Allies and Champions

Allies and Champions

Does this scene seem familiar?

Marie (not her real name), a white woman sitting close enough to touch me, reached out, took my arm and said to me, “Inez, when I see you, I do not see color. I just see your beautiful soul.” Crash! My face must have shown what I was feeling, because she quickly jiggled my forearm, and said, “I mean that as a compliment!”

I thought you might recognize that kind of exchange as happening in your life, too. But how about this reply:

I found Marie, took her aside, and asked, “Marie, can we talk?” She looked relieved and hopeful. Then I asked: “Have you ever been the first woman to do anything either in church or as a professional?”

Marie’s bright, blue eyes seemed to smile. She nodded, saying: “Oh yes! I was the first woman elected to the elders’ board at the church!”

“Wow,” I responded, “That is impressive!”

“Oh, yes, the men didn’t think I could handle it, but I really showed them!” She beamed.

“I’ll bet! You can still remember what that was like, can’t you?” I responded.

She nodded again.

“So if one of the men on the elders’ board had turned to you one day and said, ‘Marie, when I look at you I do not see a woman,’ would you have taken that as a compliment?”

Marie’s face blanched. An understanding light appeared in her eyes, and she fell into my waiting arms. “I am so sorry.”
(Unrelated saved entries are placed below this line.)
Lemma seed_admin_run (E : Env) (w : World MemoryStore) :
  environment_admin → (∀ n k, ∃ bs, env_rand E n k = Ok bs ∧ length bs = k) →
  ms_admins (w_store w) = ∅ →
  ∃ hash w', interp E (seed_admin getenv) w = (Ok tt, w') ∧
    verifyPassword hash (getenv "ADMIN_PASSWORD") = true ∧
    w_store w' = set_admins
      (<["adm_dev" := mkAdmin "adm_dev" (ToLower (TrimSpace (getenv "ADMIN_EMAIL"))) hash]> ∅) (w_store w).
Proof.
  intros [Hmail Hlen] Hrand Hnone. unfold seed_admin.
  rewrite (bool_decide_eq_false_2 (getenv "ADMIN_EMAIL" = "")) by done.
  rewrite (bool_decide_eq_false_2 (getenv "ADMIN_PASSWORD" = ""))
    by (intros Heq; rewrite Heq in Hlen; by destruct Hlen).
  cbn [Bool.eqb negb]. rewrite interp_bind.
  destruct (HashPassword_ok E _ w Hlen Hrand) as (hash & -> & Hver).
  simpl. store_cbv. unfold UpsertAdmin. simpl. rewrite Hnone.
  rewrite (proj2 (range_find_None _ ∅)) by done. simpl. by eexists hash, _.
Qed.

(** Nothing main does draws a fresh name. *)
Lemma start_always_allowed : calls_only (always_allowed call_fresh) (start getenv (InMemory (C:=C))).
Proof.
  unfold start, seedIfEmpty, seed_accounts, seed_admin, HashPassword, hashPassword, Fatal, Fatalf.
  plain_solve; done.
Qed.

Lemma start_inv (E : Env) (w : World MemoryStore) :
  bank_inv (w_store w) → bank_inv (w_store (interp E (start getenv (InMemory (C:=C))) w).2).
Proof.
  intros Hinv. pose proof (safe_interp bank_inv evolves call_fresh call_contract E (λ _ _, True) _ w
    start_always_allowed Hinv (plain_safe _ _ start_plain)) as Hs.
  destruct (interp E _ w) as [r w']. by destruct Hs.
Qed.

(** The admin of the environment logs in. *)
Lemma admin_let_in (E : Env) (w : World MemoryStore) email hash :
  bank_inv (w_store w) →
  ms_admins (w_store w) = <["adm_dev" := mkAdmin "adm_dev" (ToLower (TrimSpace email)) hash]> ∅ →
  verifyPassword hash (getenv "ADMIN_PASSWORD") = true →
  (∀ n k, ∃ bs, env_rand E n k = Ok bs ∧ length bs = k) →
  ∃ token p, (interp E (Login email (getenv "ADMIN_PASSWORD")) w).1 = Ok (token, p) ∧
    pr_Role p = "admin" ∧ pr_AdminID p = "adm_dev".
Proof.
  intros Hinv Hadmins Hver Hrand.
  assert (knows_admin (w_store w) (ToLower (TrimSpace email)) (getenv "ADMIN_PASSWORD")
    (mkAdmin "adm_dev" (ToLower (TrimSpace email)) hash)) as Hknown.
  { unfold knows_admin. rewrite Hadmins. split_and!; [by rewrite lookup_insert_eq|done|done]. }
  pose proof (Login_alone E email (getenv "ADMIN_PASSWORD") w Hinv) as Hl.
  destruct (interp E _ w) as [[[token p]|e] w']; simpl in *.
  - destruct Hl as (_ & Hp & _); [by rewrite Hadmins| |].
    { intros k j bs Hbs. destruct (Hrand k j) as (bs' & Hbs' & <-). congruence. }
    destruct Hp as [(a & (Ha & _) & ->)|(c & _ & _ & Hno)]; [|by destruct (Hno _ Hknown)].
    exists token, (admin_principal a). split; [done|]. revert Ha. rewrite Hadmins, lookup_insert_Some.
    intros [[_ <-]|[_ Ha]]; [done|by rewrite lookup_empty in Ha].
  - destruct Hl as (_ & Hl); [by rewrite Hadmins| |].
    { intros k j bs Hbs. destruct (Hrand k j) as (bs' & Hbs' & <-). congruence. }
    destruct Hl as [(_ & Hno & _)|[k Hk]]; [by destruct (Hno _ Hknown)|].
    destruct (Hrand k 32%nat) as (bs & Hbs & _). congruence.
Qed.

(** C24: The server on the in-memory store starts ready for use.  With an admin in the
    environment (an address, and a password of 10 to 128 bytes) main opens the empty
    store, the demo accounts with 100.00 and 50.00, and the admin, and it hands the
    router a store that satisfies the invariant of every other theorem; whoever
    logs in with the admin's password, and the address in any case and with any
    spaces around it, is let in as an admin. *)
Theorem memory_server_ready (E : Env) (pool ping : string → go_result unit)
    (connect : string → string → string → bool → go_result (Client C)) (c : C) (w : World MemoryStore)
    (email : string) :
  getenv "DATABASE_URL" = "" → environment_admin → w_store w = NewMemoryStore →
  (∀ n k, ∃ bs, env_rand E n k = Ok bs ∧ length bs = k) →
  ToLower (TrimSpace email) = ToLower (TrimSpace (getenv "ADMIN_EMAIL")) →
  openStore getenv pool ping connect c = (Ok InMemory, c) ∧
  let '(r, w') := interp E (start getenv (InMemory (C:=C))) w in
  r = Ok (dependencies getenv) ∧ bank_inv (w_store w') ∧
  ReplayAccount "acc1" (stream (w_store w') "acc1") = mkAccount "acc1" 10000 0 10000 ∧
  ReplayAccount "acc2" (stream (w_store w') "acc2") = mkAccount "acc2" 5000 0 5000 ∧
  ∃ token p, (interp E (Login email (getenv "ADMIN_PASSWORD")) w').1 = Ok (token, p) ∧
    pr_Role p = "admin" ∧ pr_AdminID p = "adm_dev".
Proof.
  intros Hdsn Hadmin Hw Hrand Hmail. split; [unfold openStore; by rewrite Hdsn|].
  pose proof (start_inv E w) as Hinv. rewrite Hw in Hinv. specialize (Hinv empty_store_inv).
  destruct w as [m n bus wake]. simpl in Hw. subst m. revert Hinv. unfold start.
  rewrite interp_bind, seeded_store. simpl. unfold try_bind. rewrite interp_bind.
  set (w1 := mkWorld (demo_store _ _) _ bus wake).
  destruct (seed_admin_run E w1 Hadmin Hrand eq_refl) as (hash & w' & -> & Hver & Hst). simpl. intros Hinv.
  split_and!; [done|done|rewrite Hst; by vm_compute..|].
  apply (admin_let_in E w' email hash); [done|by rewrite Hst, Hmail|done|done].
Qed.
End Memory.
“Yes, Marie,” I said. “It is like that.”

This example is from a January 2016 article in Sojourners by Inez Torrez Davis titled “How to Erase A Person”. She describes herself as an “Indigenous Latina” charged with educating white women about racism in an almost exclusively white congregation. As she explains: “Intersectionality — how two or more oppressive social identities overlap or intersect — is my day-to-day reality.”

If we are white and female and Catholic, we are challenged to confront our own privilege and racism as well as our second-rate position in Church leadership and ministry. If we are non-white and non-male gendered and Catholic, we have to actually live in and with these overlapping oppressions as additional burdens for the already overburdened.

Inez Torrez Davis reminded us of the need to understand intersectionality as a further reality that we who are white and trying to right racist wrongs and gender wrongs have to encompass in our mission. We, too, have to take on additional burdens and not rest on our own “good intentions” as adequate.

When we do take on the additional obligations, however, the reward will also be greater and the effect more powerful:

Learning about intersectionality achieves greater understanding and makes white women stronger allies. Understanding intersectionality is fundamental to the notion that white women and women of color can live, worship, and grow together in community. So much falls into the relationships between women of color and white women. We have all internalized the racial and gender messaging given by a patriarchal white construct.

Finally, she makes it personal in words we all need to hear, especially today:

For me, the intersection of racial oppression and gender oppression is a daily reality. What I need my white sisters to get is that, until you learn about structural and internalized racism, until you get in touch with both your oppression and your privilege, your good intentions will not stop the violence. Your good intentions do not make me feel welcome or safe.

I will say the same for the Church’s “good intentions.” They are too little, way too late, far too condescending, and woefully inadequate. Those of “other” genders and “other” races than white and male do not feel welcome or safe. Those who are living the intersection of the two feel the outcast and erasure even more.

Will the Church’s encounter with its own racism also force it to confront it sexism or vice versa? If so, we must first express a large dose of gratitude to those who experience and suffer both at once. Then we must act – tirelessly – as our own and each other’s allies and champions.

3 Responses

  1. Patriarchy is the root cause of all artificial separations, all sectionalities, all forms of discrimination and oppression in religion and society.

    http://thefearlessheart.org/wp-content/uploads/2017/12/From-Obedience-and-Shame-to-Freedom-and-Belonging.pdf

  2. Mich says:

    Alleluia Amen.

  3. Ellie, Thanks you so much for sharing Inez’s wonderfully clear anecdote to illustrate how the privileged can be incredibly patronizing when they intend to be supportive to people whose intersecting identities have built a complex and constraining web around them that may be invisible from the outside. There is an old saying about the road to hell being paved with good intentions, and it really fits those of us struggling to become aware of our own privilege and connect as allies and equals with those who have different origins and experiences. We need to develop humility and listen more than we speak.